ACTIVITY: Starting with the first line of the data that follows, transcribe every line verbatim until the line containing "(** The [while" has been transcribed.

(Dataset entries)
____________________

(** The chat messages the cabinet enrichment gets for a row. *)
Definition cabinetChat (net : Bybit.Network) (now : Z)
    (cabinets : Z -> CabinetService.BybitCabinet) (transaction : CabinetService.Row)
    : list (option Bybit.ChatMessage) :=
  Chat.getChatMessages net now
    (CabinetService.orderNo (CabinetService.fields transaction))
    {| Chat.bybitApiToken := None;
       Chat.bybitApiSecret :=
         CabinetService.bybitApiSecret
           (cabinets (CabinetService.cabinetId (CabinetService.fields transaction))) |}.

(** A transaction is settled in a table when the saving loop leaves it alone. *)
Definition settled (uid : Z) (tx : Bybit.Order) (tbl : SyncService.Table) : Prop :=
  forall now n, SyncService.saveOne now uid tx tbl n = (tbl, n).


End Notions.

(** ** sync-service.ts: the life cycle of the service and the cycle over
       the users *)

Module Service.

Definition dbRetryAttempts : nat := 5.
Definition dbRetryDelay : Z := 5000.

(** What [connectWithRetry] did: how it ended, how many times [$connect]
    was called and the pauses it made. *)
Record Connection : Type := {
  connected : res unit;
  connects : nat;
  waits : list Z
}.

Definition cannotConnect : string :=
  "Не удалось подключиться к базе данных после "
  ++ Js.show_nat dbRetryAttempts ++ " попыток".

(** The [while (attempts < dbRetryAttempts)] loop, with [remaining] the
    turns the counter still allows.  [connect k] is the outcome of the call
    of [$connect] made after [k] failures. *)
Fixpoint retry (connect : nat -> res unit) (remaining attempts : nat) (paused : list Z)
    : Connection :=
  match remaining with
  | O => {| connected := Ok tt; connects := attempts; waits := paused |}
  | S r =>
      match connect attempts with
      | Ok _ => {| connected := Ok tt; connects := S attempts; waits := paused |}
      | Throw _ =>
          if (S attempts =? dbRetryAttempts)%nat
          then {| connected := Throw cannotConnect; connects := S attempts; waits := paused |}
          else retry connect r (S attempts) (paused ++ [dbRetryDelay])
      end
  end.

Definition connectWithRetry (connect : nat -> res unit) : Connection :=
  retry connect dbRetryAttempts O [].

(** [findMany] of the users whose two keys are not [null]. *)
Definition findUsers (users : list SyncService.User) : list SyncService.User :=
  filter (fun u =>
            match SyncService.bybitApiToken u, SyncService.bybitApiSecret u with
            | Some _, Some _ => true
            | _, _ => false
            end) users.

(** A cycle over the users: the table, the status updates issued and the
    pauses made. *)
Record Cycle : Type := {
  table : SyncService.Table;
  written : list SyncService.StatusWrite;
  pauses : list Z
}.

____________________

SOLUTION BELOW:
(** The chat messages the cabinet enrichment gets for a row. *)
Definition cabinetChat (net : Bybit.Network) (now : Z)
    (cabinets : Z -> CabinetService.BybitCabinet) (transaction : CabinetService.Row)
    : list (option Bybit.ChatMessage) :=
  Chat.getChatMessages net now
    (CabinetService.orderNo (CabinetService.fields transaction))
    {| Chat.bybitApiToken := None;
       Chat.bybitApiSecret :=
         CabinetService.bybitApiSecret
           (cabinets (CabinetService.cabinetId (CabinetService.fields transaction))) |}.

(** A transaction is settled in a table when the saving loop leaves it alone. *)
Definition settled (uid : Z) (tx : Bybit.Order) (tbl : SyncService.Table) : Prop :=
  forall now n, SyncService.saveOne now uid tx tbl n = (tbl, n).


End Notions.

(** ** sync-service.ts: the life cycle of the service and the cycle over
       the users *)

Module Service.

Definition dbRetryAttempts : nat := 5.
Definition dbRetryDelay : Z := 5000.

(** What [connectWithRetry] did: how it ended, how many times [$connect]
    was called and the pauses it made. *)
Record Connection : Type := {
  connected : res unit;
  connects : nat;
  waits : list Z
}.

Definition cannotConnect : string :=
  "Не удалось подключиться к базе данных после "
  ++ Js.show_nat dbRetryAttempts ++ " попыток".

(** The [while (attempts < dbRetryAttempts)] loop, with [remaining] the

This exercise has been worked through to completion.